Aku menggeleng menyadari itu. Dia memang mengkhawatirkan aku dengan keadaan luka seperti ini, tapi dia sekaligus senang bisa 'menyiksaku' dengan menekan lukaku yang masih basah.

"Kalau begitu baiklah Dad, kita kembali ke mansion sebentar untuk mengobati lukaku dan Quin. Tapi, setelah itu kita akan langsung kebandara dan menempuh 2 jam perjalanan dengan menumpang Harley kesayangan Quin, tanpa singgah kemanapun lagi. Setuju Dad?" Aku tersenyum setelah melihat Dad mengangguk setuju. Aku tidak berkata apapun sedari tadi—masih memikirkan kata-kata orang itu. Ars mengatakan segalanya mewakiliku.

Harley adalah salah satu jet pribadi milikku pemberian Dad. Aku Quin, maka aku memberinya nama Harley. Dan jet kesayanganku itu akan membawaku terbang kembali ke kota kami dalam waktu cepat meninggalkan semua yang tersisa disini—sesegera mungkin.

◽♨◽

Author's POV

2 Jam lalu (Pukul 10.10 pm waktu London)

"Dan usahakan bawakan otaknya padaku untuk makanan anjing di jalanan kota." Lelaki yang diajak berbicara itu terkekeh geli mendengar suara perempuan disampingnya, tapi lelaki tinggi itu tetap mengangguk.

Nada suara perempuan—yang tak lain adalah adik kembarnya itu berubah dingin saat mengatakan, "Maju Ars. Habisi dia."

Tanpa membuang waktu sedetikpun, lelaki yang dipanggil Ars itu langsung melesat ke arah lelaki lain didepannya dan mengayunkan pedang tanpa ampun. Tapi ternyata orang yang diserangnya itu—Frans—juga membawa senjata. Mirip dengan tombak, dalam ukuran lebih pendek. Teknik menangkis yang dilakukan Frans bukan hanya bentuk perlindungan diri atas serangan yang datang, tapi itu juga menegaskan dia siap bertarung hingga salah satu dari mereka berdua mati.

Satu-satunya perempuan yang ada di situ mengalihkan pandangannya kearah Gery—asisten Frans yang berdiri agak jauh didepannya. Lawan gadis itu sudah memasang posisi siaga. Lelaki itu terlihat menggeram rendah.

Dari sorot matanya, perempuan bernama Quin itu ingin menikmati permainannya malam ini, jadi dia mengawalinya dengan berjalan santai ke arah lawan di depannya sambil menyeret sebilah pedang di atas lantai semen bangunan ini.

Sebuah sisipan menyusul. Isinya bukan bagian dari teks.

(* ===== verification/MipsWitnesses.v ===== *)
(** * The theorems on the MIPS processor at concrete inputs

    A processor as it is allocated, a board with one RAM bank at 0 and quiet devices, and
    short programs there. *)

From Stdlib Require Import ZArith Lia Bool.
From stdpp Require Import base numbers option list.
From S2P Require Import Prelude Words Bus Memory MemProps LoadStoreProps Leon2 Leon2Props BoardProps.
From S2P Require Import Witnesses ArmWitnesses MipsState MipsLemmas MipsTlb MipsDecode MipsRun.
From S2P Require Import MipsTlbSpec MipsAluProps MipsMemProps MipsTyped MipsRunProps.

Open Scope Z_scope.
Open Scope list_scope.

(** ** A processor and a board *)

Definition free_entry : TLBEntry :=
  {| e_next := None; e_prev := None; e_hi := 0; e_lo_reg := (0, 0); e_index := 0; e_hash := 0 |}.

(** Registers [g], about to execute at [p] in kernel mode. *)
Definition mips_at (p : Z) (g : list Z) : MIPS_State :=
  {| pc := p; gpr := g; fpr := zeros 32; fir := 0; cp0 := zeros 32; cp0_config1 := 0;
     cp1 := zeros 32; hi := 0; lo := 0; ll_bit := 0; now := 0; warm := 0; nop_count := 0;
     events := 0; pipeline := nothing_special; mode := kmode; sync_bit := 0;
     branch_target := 0; random_seed := 0; count_seed := 0; tlb := replicate 48 free_entry;
     tlb_map := replicate 65 None; bigendSig := 0; irq_pending := 0 |}.

Definition mips_new : MIPS_State := mips_at 0 (zeros 32).

Definition quiet_env : mips_env (memsys leon2) :=
  {| mach_set_intr _ m := Val m; mips_mach_io_do_cycle m := Val m |}.

Lemma quiet_env_ok : mips_env_ok quiet_env.
Proof. by split. Qed.

Lemma zeros_u32 n : Forall is_u32 (zeros n).
Proof. by apply Forall_replicate. Qed.

Lemma mips_new_words : words_typed mips_new.
Proof.
  split; try done; try (split; [done|apply zeros_u32]).
  unfold page_words. cbn [tlb mips_new mips_at]. rewrite fmap_replicate.
  by apply Forall_replicate.
Qed.


(** ** The translation buffer *)

(** Two pages of one chain, one of them global, and a rewrite of the first entry. *)
Definition tlb_ops : list tlb_op :=
  [OpWrite 5 0x00400001 0x00001046 0x00002042;
   OpWrite 6 0x10400001 0x00003146 0x00004142;
   OpProbe 1 0x00400123;
   OpTranslate true 1 0x00401123 data_load;
   OpTranslate true 1 0x00401123 data_store;
   OpTranslate true 7 0x10400008 data_store;
   OpWrite 5 0x20400001 0x00005046 0x00006042;
   OpProbe 1 0x00400123;
   OpTranslate false 1 0x80001234 instr_fetch].

Lemma tlb_refines_associative_witness :
  (let! st := reset_tlb mips_new in op_run st tlb_ops)
  = Val [SawNothing; SawNothing; SawPage (Some (5, (0x00400001, (0x00001046, 0x00002042))));
         SawAddress TLB_SUCC (Some 0x81123); SawAddress TLB_EXP None;
         SawAddress TLB_SUCC (Some 0xC5008); SawNothing; SawPage None;
         SawAddress TLB_SUCC (Some 0x1234)].
Proof.
  transitivity (Val (a_run [] tlb_ops)); [|by vm_compute].
  apply (tlb_refines_associative mips_new tlb_ops); [done|done|].
  repeat (apply Forall_cons_2; [done|]). by apply Forall_nil_2.
Defined.

(** ** Arithmetic *)

(** $1 = 5, $2 = -7, $3 the greatest signed number. *)
Definition three_regs : list Z := [0; 5; 0xFFFFFFF9; 0x7FFFFFFF] ++ zeros 28.

Definition on_board (st : MIPS_State) (prog : list Z) : mips (memsys leon2) :=
  {| mst := st; mbus := board prog l0 None |}.

Lemma three_regs_words : words_32 three_regs.
Proof. split; [done|]. by repeat (apply Forall_cons_2; [done|]). Qed.


(** ** Memory *)

(** $1 points to 2 bytes past a word in RAM, $2 is stored. *)
Definition pointer_regs : list Z := [0; 0x80000006; 0x12345678] ++ zeros 29.

Lemma pointer_regs_words : words_32 pointer_regs.
Proof. split; [done|]. by repeat (apply Forall_cons_2; [done|]). Qed.

Lemma zeros_8_ram a :
  0 <= a -> a + 4 <= 32 -> a mod 4 = 0 ->
  ram_at (RamBus := board_ram (zeros 8)) (board (zeros 8) l0 None) a.
Proof. intros. by apply board_ram_at; [|apply zeros_u32|..]. Qed.


(** ** Control *)

(** At 0: BNE $1, $2, -4 with SUBU $4, $1, $2 in its delay slot; at 0x180: ERET. *)
Definition branch_slot : alu_instr := R_instr Subu 1 2 4 0.
Definition branch_prog : list Z :=
  [branch_word IfNe false 1 2 0xFFFC; alu_word branch_slot; syscall_word] ++ zeros 93
  ++ [eret_word].

Lemma branch_prog_u32 : Forall is_u32 branch_prog.
Proof. by repeat (apply Forall_cons_2; [done|]). Qed.

Lemma branch_prog_code st a w :
  0 <= a -> a + 4 <= 388 -> a mod 4 = 0 -> nthZ branch_prog (a / 4) = w ->
  code_at (H0 := board_ram branch_prog) (on_board st branch_prog) (a + 0x80000000) w.
Proof.
  intros Ha Hl Hm Hw. split; [unfold in_kseg0; lia|].
  unfold phys. replace (a + 0x80000000 - 0x80000000) with a by lia. split.
  - by apply board_ram_at; [|exact branch_prog_u32|..].
  - rewrite <- Hw. exact (board_word_at branch_prog a).
Qed.

Lemma mips_at_quiet p : quiet (mips_at p three_regs).
Proof. split; try done. exact three_regs_words. Qed.

(** The branch at 4, to 4 + 4 - 16 in the segment. *)
Lemma branch_with_delay_slot_witness :
  let m := on_board (mips_at 0x80000000 three_regs) branch_prog in
  exists m', mips_run quiet_env true 2 m = Val m'
    /\ pc (mst m') = 0x7FFFFFF4 /\ GPR (mst m') 4 = 12.
Proof.
  intros m.
  destruct (branch_with_delay_slot (H0 := board_ram branch_prog) quiet_env true
    (fun _ => eq_refl) m IfNe false 1 2 0xFFFC branch_slot) as (b' & _ & Hrun).
  - apply mips_at_quiet.
  - done.
  - done.
  - done.
  - done.
  - by split_and!.
  - by vm_compute.
  - by apply (branch_prog_code _ 0).
  - by apply (branch_prog_code _ 4).
  - eexists. split; [exact Hrun|]. split; [reflexivity|reflexivity].
Defined.

Lemma syscall_eret_roundtrip_witness :
  let m := on_board (mips_at 0x80000008 three_regs) branch_prog in
  exists m1 m2, mips_run quiet_env true 1 m = Val m1 /\ pc (mst m1) = handler_va
    /\ mips_run quiet_env true 2 m = Val m2 /\ pc (mst m2) = 0x80000008.
Proof.
  intros m.
  destruct (syscall_eret_roundtrip (H0 := board_ram branch_prog) quiet_env true m)
    as (m1 & m2 & H1 & Hr & Hpc & H2 & Hpc2 & _).
  - apply mips_at_quiet.
  - done.
  - done.
  - by apply (branch_prog_code _ 8).
  - by apply (branch_prog_code _ 384).
  - exists m1, m2. split; [exact H1|]. split; [exact Hpc|]. split; [exact H2|].
    rewrite Hpc2. apply Hr.
Defined.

Terlihat lelaki bernama Gery itu masih memasang posisi siaga. Posisi itu menyiratkan bahwa dia menunggu perempuan didepannya menyerang lebih dulu. Melihat itu, Quin tersenyum penuh arti, bahkan tanpa sadar dia memiringkan kepalanya sedikit.

"Hai Gery, sudah 7 tahun kita tidak bertemu. Apa kau mengingatku? Si Gadis Permen?" Quin sontak tertawa melihat reaksi lawannya itu—terkejut dan sedikit takut.

Gery Fernand, 20 tahun. Lelaki berparas tampan itu ternyata adalah bagian dari masa lalu Quin.

'Dia adalah salah satu orang yang sangat ingin ku miliki kepalanya.' Batin gadis itu dingin.

Tentu bukan masa lalu seperti yang kalian pikirkan. Di kehidupan gadis itu lebih sering di jumpai hal gila yang sangat jelas berbeda dari orang kebanyakan. Bahkan salah satu kejadian gila yang pernah terjadi di kehidupan gadis itu muncul disaat usia gadis itu baru memasuki angka 8.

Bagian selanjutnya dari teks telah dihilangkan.